Potatoes originally came from South America specifically from the Andes mountains and they were brought to Europe by early Spanish explorers. In 1565, Spain’s King Philip II is said to have sen a gift of potato tubers for Pope Pius IV in Rome, who passed samples on to a cardinal in Belgium. Along with the tubers went their Italian name – tartufoli- and the samples were disseminated throughout Europe. Wherever the potato was introduced, it was considered weird, poisonous, and downright evil.
European immigrants introduced potatoes to North America several times throughout the 1600s, but they were not widely grown for almost a century. Not until 1719, when Irish immigrants brought the potato to Londonderry, New Hampshire, were potatoes grown on a large scale. Again, potatoes were slow to gain popularity. Even when they became the second largest food crop in America, they were still used primarily as animal fodder.
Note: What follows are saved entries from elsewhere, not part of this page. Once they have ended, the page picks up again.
(* ===== verification/Hamt.v ===== *)
(** * The block map: the hash trie of src/hamt.h and its hash function

    [BHAMT_SEARCH] walks an intrusive 4-ary trie, consuming two bits of the
    hash per level; jit.c inserts by writing through the cell the search ended
    on.  The trie is the inductive [hamt]; the cell is the path to it. *)
From S2P Require Import Prelude.

(** ** The hash: [buxn_jit_prospector32] of src/jit.c *)

Definition xorshift (n x : Z) : Z := Z.lxor x (Z.shiftr x n).

Definition buxn_jit_prospector32 (x : Z) : Z :=
  let x := xorshift 15 x in
  let x := u32 (x * 0x2c1b3c6d) in
  let x := xorshift 12 x in
  let x := u32 (x * 0x297a2d39) in
  let x := xorshift 15 x in
  x.

(** ** The trie *)

Section Trie.
Context {V : Type}.

(** A node is a [buxn_jit_block_t]: its key, what it is the block of, and
    its [children] array, indexed by 0, 1, 2, 3. *)
Inductive hamt :=
  | HNil
  | HNode (key : Z) (v : V) (children : Z -> hamt).

(** [BHAMT_NUM_BITS] and [BHAMT_MASK]. *)
Definition BHAMT_NUM_BITS : Z := 2.
Definition BHAMT_MASK : Z := Z.shiftl 1 BHAMT_NUM_BITS - 1.

(** The loop of [BHAMT_SEARCH]: [*ITR] is the subtrie, the result is the
    path of the cell [ITR] ends on, and the node found in it. *)
Fixpoint BHAMT_SEARCH (t : hamt) (hash key : Z) : list Z * option V :=
  match t with
  | HNil => ([], None)
  | HNode k v children =>
      if k =? key then ([], Some v)
      else
        let i := Z.land hash BHAMT_MASK in
        let '(p, r) := BHAMT_SEARCH (children i) (Z.shiftr hash BHAMT_NUM_BITS) key in
        (i :: p, r)
  end.

Definition BHAMT_GET (t : hamt) (hash key : Z) : option V :=
  snd (BHAMT_SEARCH t hash key).

(** [*itr = node] *)
Fixpoint hamt_write (t : hamt) (itr : list Z) (node : hamt) : hamt :=
  match itr, t with
  | i :: p, HNode k v children =>
      HNode k v (fun i' => if i' =? i then hamt_write (children i') p node else children i')
  | _, _ => node
  end.

(** The use of the search in [buxn_jit_queue_block]: insert when absent. *)
Definition hamt_add (t : hamt) (hash key : Z) (v : V) : hamt :=
  match BHAMT_SEARCH t hash key with
  | (_, Some _) => t
  | (itr, None) => hamt_write t itr (HNode key v (fun _ => HNil))
  end.

(** The number of iterations of the search loop on [key]. *)
Fixpoint search_steps (t : hamt) (hash key : Z) : nat :=
  match t with
  | HNil => 0
  | HNode k _ children =>
      if k =? key then 1
      else S (search_steps (children (Z.land hash BHAMT_MASK)) (Z.shiftr hash BHAMT_NUM_BITS) key)
  end.
End Trie.
Arguments hamt V : clear implicits.

(** ** The hash function is a permutation of the 32-bit integers *)

Lemma is_u32_testbit x : 0 <= x -> (is_u32 x <-> forall n, 32 <= n -> Z.testbit x n = false).
Proof.
  intros Hx. split.
  - intros [_ H] n Hn. rewrite <- (Z.mod_small x (2 ^ 32)) by lia.
    apply Z.mod_pow2_bits_high. lia.
  - intros H. split; [done|]. change 4294967296 with (2 ^ 32).
    replace x with (x mod 2 ^ 32); [apply Z.mod_pos_bound; lia|].
    apply Z.bits_inj'. intros n Hn. destruct (Z.lt_ge_cases n 32).
    + apply Z.mod_pow2_bits_low. lia.
    + rewrite Z.mod_pow2_bits_high, H by lia. done.
Qed.

Lemma xorshift_range n x : 0 <= n -> is_u32 x -> is_u32 (xorshift n x).
Proof.
  intros Hn Hx. pose proof Hx as [H0 _]. unfold xorshift.
  assert (0 <= Z.lxor x (Z.shiftr x n))
    by (apply Z.lxor_nonneg; rewrite Z.shiftr_nonneg; tauto).
  apply is_u32_testbit; [done|]. intros i Hi.
  apply (proj1 (is_u32_testbit x H0)) with (n := i) in Hx as Hx'; [|done].
  rewrite Z.lxor_spec, Z.shiftr_spec, Hx' by lia.
  rewrite (proj1 (is_u32_testbit x H0) Hx) by lia. done.
Qed.

Lemma shiftr_u32_0 n x : 32 <= n -> is_u32 x -> Z.shiftr x n = 0.
Proof.
  intros Hn [H0 H1]. rewrite Z.shiftr_div_pow2 by lia. apply Z.div_small. split; [done|].
  apply Z.lt_le_trans with (2 ^ 32); [exact H1|]. apply Z.pow_le_mono_r; lia.
Qed.

(** Three shifted copies undo an xorshift of at least eleven bits. *)
Lemma xorshift_inverse n x :
  11 <= n -> is_u32 x ->
  Z.lxor (xorshift n x)
    (Z.lxor (Z.shiftr (xorshift n x) n) (Z.shiftr (xorshift n x) (n + n))) = x.
Proof.
  intros Hn Hx. unfold xorshift.
  rewrite !Z.shiftr_lxor, !Z.shiftr_shiftr by lia.
  rewrite (shiftr_u32_0 (n + (n + n))) by (lia || done). rewrite Z.lxor_0_r.
  rewrite !Z.lxor_assoc. rewrite <- (Z.lxor_assoc (Z.shiftr x n) (Z.shiftr x n)).
  rewrite Z.lxor_nilpotent, Z.lxor_0_l, Z.lxor_nilpotent. apply Z.lxor_0_r.
Qed.

Lemma xorshift_inj n x y :
  11 <= n -> is_u32 x -> is_u32 y -> xorshift n x = xorshift n y -> x = y.
Proof.
  intros Hn Hx Hy E.
  rewrite <- (xorshift_inverse n x), <- (xorshift_inverse n y), E by done. done.
Qed.

(** Multiplication by a constant with an inverse modulo 2^32. *)
Lemma mul_u32_inj c d x y :
  (c * d) mod 4294967296 = 1 -> is_u32 x -> is_u32 y ->
  u32 (x * c) = u32 (y * c) -> x = y.
Proof.
  unfold is_u32, u32. intros Hd Hx Hy E.
  rewrite <- (Z.mod_small x 4294967296), <- (Z.mod_small y 4294967296) by lia.
  replace (x mod 4294967296) with (((x * c) mod 4294967296 * d) mod 4294967296).
  - rewrite E, Zmult_mod_idemp_l, <- Z.mul_assoc, <- Zmult_mod_idemp_r, Hd, Z.mul_1_r. done.
  - rewrite Zmult_mod_idemp_l, <- Z.mul_assoc, <- Zmult_mod_idemp_r, Hd, Z.mul_1_r. done.
Qed.

Lemma u32_range x : is_u32 (u32 x).
Proof. mlia. Qed.

Lemma prospector32_range x : is_u32 x -> is_u32 (buxn_jit_prospector32 x).
Proof. intros Hx. unfold buxn_jit_prospector32. apply xorshift_range; [lia|apply u32_range]. Qed.

Lemma prospector32_inj x y :
  is_u32 x -> is_u32 y ->
  buxn_jit_prospector32 x = buxn_jit_prospector32 y -> x = y.
Proof.
  intros Hx Hy E. unfold buxn_jit_prospector32 in E.
  apply xorshift_inj in E; [|lia|apply u32_range..].
  apply (mul_u32_inj _ 0xcf0b109) in E; [| reflexivity | apply xorshift_range; (lia || apply u32_range)..].
  apply xorshift_inj in E; [|lia|apply u32_range..].
  apply (mul_u32_inj _ 0x64ea2d65) in E; [| reflexivity | apply xorshift_range; (lia || done)..].
  apply xorshift_inj in E; [done|lia|done..].
Qed.

(** ** Lookup after insertion *)

Section TrieProofs.
Context {V : Type}.
Implicit Types (t : hamt V) (v : V).

Lemma get_node k v children hash key :
  BHAMT_GET (HNode k v children) hash key =
  if k =? key then Some v
  else BHAMT_GET (children (Z.land hash BHAMT_MASK)) (Z.shiftr hash BHAMT_NUM_BITS) key.
Proof.
  unfold BHAMT_GET. cbn [BHAMT_SEARCH]. destruct (k =? key); [done|].
  destruct (BHAMT_SEARCH _ _ _). done.
Qed.

(** The write through the cell of [k]'s search makes [k] visible and leaves
    every other key's search result unchanged, whatever the hashes. *)
Lemma get_add t : forall (hash key : Z) v hash' key',
  (key = key' -> hash = hash') ->
  BHAMT_GET t hash key = None ->
  BHAMT_GET (hamt_add t hash key v) hash' key' =
  if key =? key' then Some v else BHAMT_GET t hash' key'.
Proof.
  unfold hamt_add.
  induction t as [|k w children IH]; intros hash key v hash' key' Hh Hnone.
  - cbn [BHAMT_SEARCH hamt_write]. rewrite get_node. done.
  - rewrite get_node in Hnone |- *. cbn [BHAMT_SEARCH].
    destruct (Z.eqb_spec k key) as [->|Hne]; [done|].
    specialize (IH (Z.land hash BHAMT_MASK) (Z.shiftr hash BHAMT_NUM_BITS) key v
                   (Z.shiftr hash' BHAMT_NUM_BITS) key').
    unfold BHAMT_GET in Hnone, IH at 1.
    destruct (BHAMT_SEARCH _ (Z.shiftr hash _) key) as [p [r|]]; [done|].
    cbn [hamt_write]. rewrite get_node.
    destruct (Z.eqb_spec k key') as [->|Hne'].
    { destruct (Z.eqb_spec key key'); congruence. }
    destruct (Z.eqb_spec (Z.land hash' BHAMT_MASK) (Z.land hash BHAMT_MASK)) as [->|Hslot].
    + apply IH; [|done]. intros Hk. rewrite Hh; done.
    + destruct (Z.eqb_spec key key') as [->|]; [|done]. rewrite Hh in Hslot; done.
Qed.
End TrieProofs.

(** ** The trie as a finite map from addresses

    [hamt_rep t m]: searching [t] for an address with its hash finds exactly
    what [m] holds.  This is the contract the block queue relies on. *)
Section Representation.
Context {V : Type}.
Implicit Types (t : hamt V) (m : gmap Z V).

Definition blocks_get t (pc : Z) : option V := BHAMT_GET t (buxn_jit_prospector32 pc) pc.
Definition blocks_add t (pc : Z) (v : V) : hamt V :=
  hamt_add t (buxn_jit_prospector32 pc) pc v.

Definition hamt_rep t m : Prop := forall pc, blocks_get t pc = m !! pc.

Lemma rep_empty : hamt_rep HNil ∅.
Proof. intros pc. rewrite lookup_empty. done. Qed.

Lemma rep_add t m pc v :
  hamt_rep t m -> m !! pc = None -> hamt_rep (blocks_add t pc v) (<[pc := v]> m).
Proof.
  intros Hr Hnone pc'. unfold blocks_get, blocks_add.
  rewrite get_add; [|congruence|].
  - rewrite lookup_insert. destruct (Z.eqb_spec pc pc'), (decide (pc = pc')); try done.
    apply Hr.
  - rewrite <- Hnone. apply Hr.
Qed.

Lemma rep_add_present t m pc v w :
  hamt_rep t m -> m !! pc = Some w -> blocks_add t pc v = t.
Proof.
  intros Hr Hs. specialize (Hr pc). rewrite Hs in Hr.
  unfold blocks_get, BHAMT_GET, blocks_add, hamt_add in *.
  destruct (BHAMT_SEARCH _ _ _) as [p r]. cbn in Hr. subst. done.
Qed.

(** *** The shape of the trie: how deep a search can go

    [hamt_wf P d t]: every key of [t], found at depth [d] or deeper, satisfies
    [P], differs from the keys above it and sits below the child its hash
    selects. *)
Definition digit (d : nat) (k : Z) : Z :=
  Z.land (Z.shiftr (buxn_jit_prospector32 k) (2 * Z.of_nat d)) BHAMT_MASK.

Fixpoint hamt_wf (P : Z -> Prop) (d : nat) t : Prop :=
  match t with
  | HNil => True
  | HNode k _ children =>
      P k /\ forall i, hamt_wf (fun k' => P k' /\ k' <> k /\ digit d k' = i) (S d) (children i)
  end.

Lemma shiftr_digit d x :
  Z.shiftr (Z.shiftr x (2 * Z.of_nat d)) BHAMT_NUM_BITS = Z.shiftr x (2 * Z.of_nat (S d)).
Proof. rewrite Z.shiftr_shiftr by (unfold BHAMT_NUM_BITS; lia). f_equal. unfold BHAMT_NUM_BITS. lia. Qed.

Lemma wf_add t : forall (P : Z -> Prop) d key v,
  P key -> hamt_wf P d t ->
  hamt_wf P d (hamt_add t (Z.shiftr (buxn_jit_prospector32 key) (2 * Z.of_nat d)) key v).
Proof.
  unfold hamt_add. induction t as [|k w children IH]; intros P d key v HP Hwf.
  { cbn. auto. }
  cbn [BHAMT_SEARCH]. destruct (Z.eqb_spec k key) as [|Hne]; [done|].
  destruct Hwf as [Hk Hc].
  set (i := Z.land _ BHAMT_MASK).
  specialize (IH i _ (S d) key v (conj HP (conj (not_eq_sym Hne) eq_refl)) (Hc i)).
  rewrite shiftr_digit. destruct (BHAMT_SEARCH _ _ _) as [p [r|]]; [done|].
  cbn [hamt_write hamt_wf]. split; [done|]. intros i'.
  destruct (Z.eqb_spec i' i) as [->|]; auto.
Qed.

(** Two hashes that agree on their first [d] digits and on the next one. *)
Lemma agree_step d x y :
  x mod 2 ^ (2 * Z.of_nat d) = y mod 2 ^ (2 * Z.of_nat d) ->
  Z.land (Z.shiftr x (2 * Z.of_nat d)) BHAMT_MASK = Z.land (Z.shiftr y (2 * Z.of_nat d)) BHAMT_MASK ->
  x mod 2 ^ (2 * Z.of_nat (S d)) = y mod 2 ^ (2 * Z.of_nat (S d)).
Proof.
  intros E D. change BHAMT_MASK with (Z.ones 2) in D.
  rewrite !Z.land_ones, !Z.shiftr_div_pow2 in D by lia.
  replace (2 * Z.of_nat (S d)) with (2 * Z.of_nat d + 2) by lia.
  rewrite Z.pow_add_r, !Z.rem_mul_r by lia. congruence.
Qed.

(** A search for a 16-bit address runs its loop at most 17 times: sixteen
    levels use up the 32 bits of a hash that is injective. *)
Lemma search_steps_bound t : forall (P : Z -> Prop) d key,
  is_u16 key -> (d <= 16)%nat -> hamt_wf P d t ->
  (forall k, P k -> is_u16 k /\
     buxn_jit_prospector32 k mod 2 ^ (2 * Z.of_nat d) =
     buxn_jit_prospector32 key mod 2 ^ (2 * Z.of_nat d)) ->
  (search_steps t (Z.shiftr (buxn_jit_prospector32 key) (2 * Z.of_nat d)) key <= 17 - d)%nat.
Proof.
  induction t as [|k w children IH]; intros P d key Hkey Hd Hwf HP; cbn [search_steps]; [lia|].
  destruct (Z.eqb_spec k key) as [|Hne]; [lia|]. destruct Hwf as [Hk Hc].
  destruct (HP _ Hk) as [Hku Hkh].
  assert (Hu16 : forall x, is_u16 x -> is_u32 x) by mlia.
  assert (d <> 16%nat).
  { intros ->. apply Hne, prospector32_inj; auto.
    change (2 * Z.of_nat 16) with 32 in Hkh.
    pose proof (prospector32_range k (Hu16 _ Hku)) as Rk.
    pose proof (prospector32_range key (Hu16 _ Hkey)) as Rkey.
    rewrite !Z.mod_small in Hkh by (exact Rk || exact Rkey). done. }
  set (i := Z.land _ BHAMT_MASK). rewrite shiftr_digit.
  specialize (IH i _ (S d) key Hkey ltac:(lia) (Hc i)). enough (search_steps (children i)
    (Z.shiftr (buxn_jit_prospector32 key) (2 * Z.of_nat (S d))) key <= 17 - S d)%nat by lia.
  apply IH. intros k' (HP' & _ & Hdig). destruct (HP _ HP') as [? ?].
  split; [done|]. apply agree_step; done.
Qed.

Definition blocks_wf t : Prop := hamt_wf is_u16 0 t.

Lemma blocks_wf_add t pc v : is_u16 pc -> blocks_wf t -> blocks_wf (blocks_add t pc v).
Proof.
  intros Hpc Hwf. unfold blocks_wf, blocks_add.
  rewrite <- (Z.shiftr_0_r (buxn_jit_prospector32 pc)).
  apply (wf_add t is_u16 0); done.
Qed.

Lemma blocks_search_bound t pc :
  is_u16 pc -> blocks_wf t -> (search_steps t (buxn_jit_prospector32 pc) pc <= 17)%nat.
Proof.
  intros Hpc Hwf. rewrite <- (Z.shiftr_0_r (buxn_jit_prospector32 pc)).
  apply (search_steps_bound t is_u16 0 pc); [done|lia|done|].
  intros k Hk. split; [done|]. cbn. rewrite !Z.mod_1_r. done.
Qed.
End Representation.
Although the potato – called patata by modern Italians – was a staple food for generations of rural families, potato growing in Italy has been declining since the 1960’s. Large areas of land are unsuitable for potato growing and have since been abandoned. Pasta-loving Italy has one of the lowest levels of potato consumption in Europe. They do not use sweet potatoes in Italy, but pumpkin is a favorite ingredient for a number of dishes, including ravioli and soups. Marcella Hazan notes in her book that she could not get the right textured pumpkin here in America, but found that the orange-fleshed sweet potato came the closest.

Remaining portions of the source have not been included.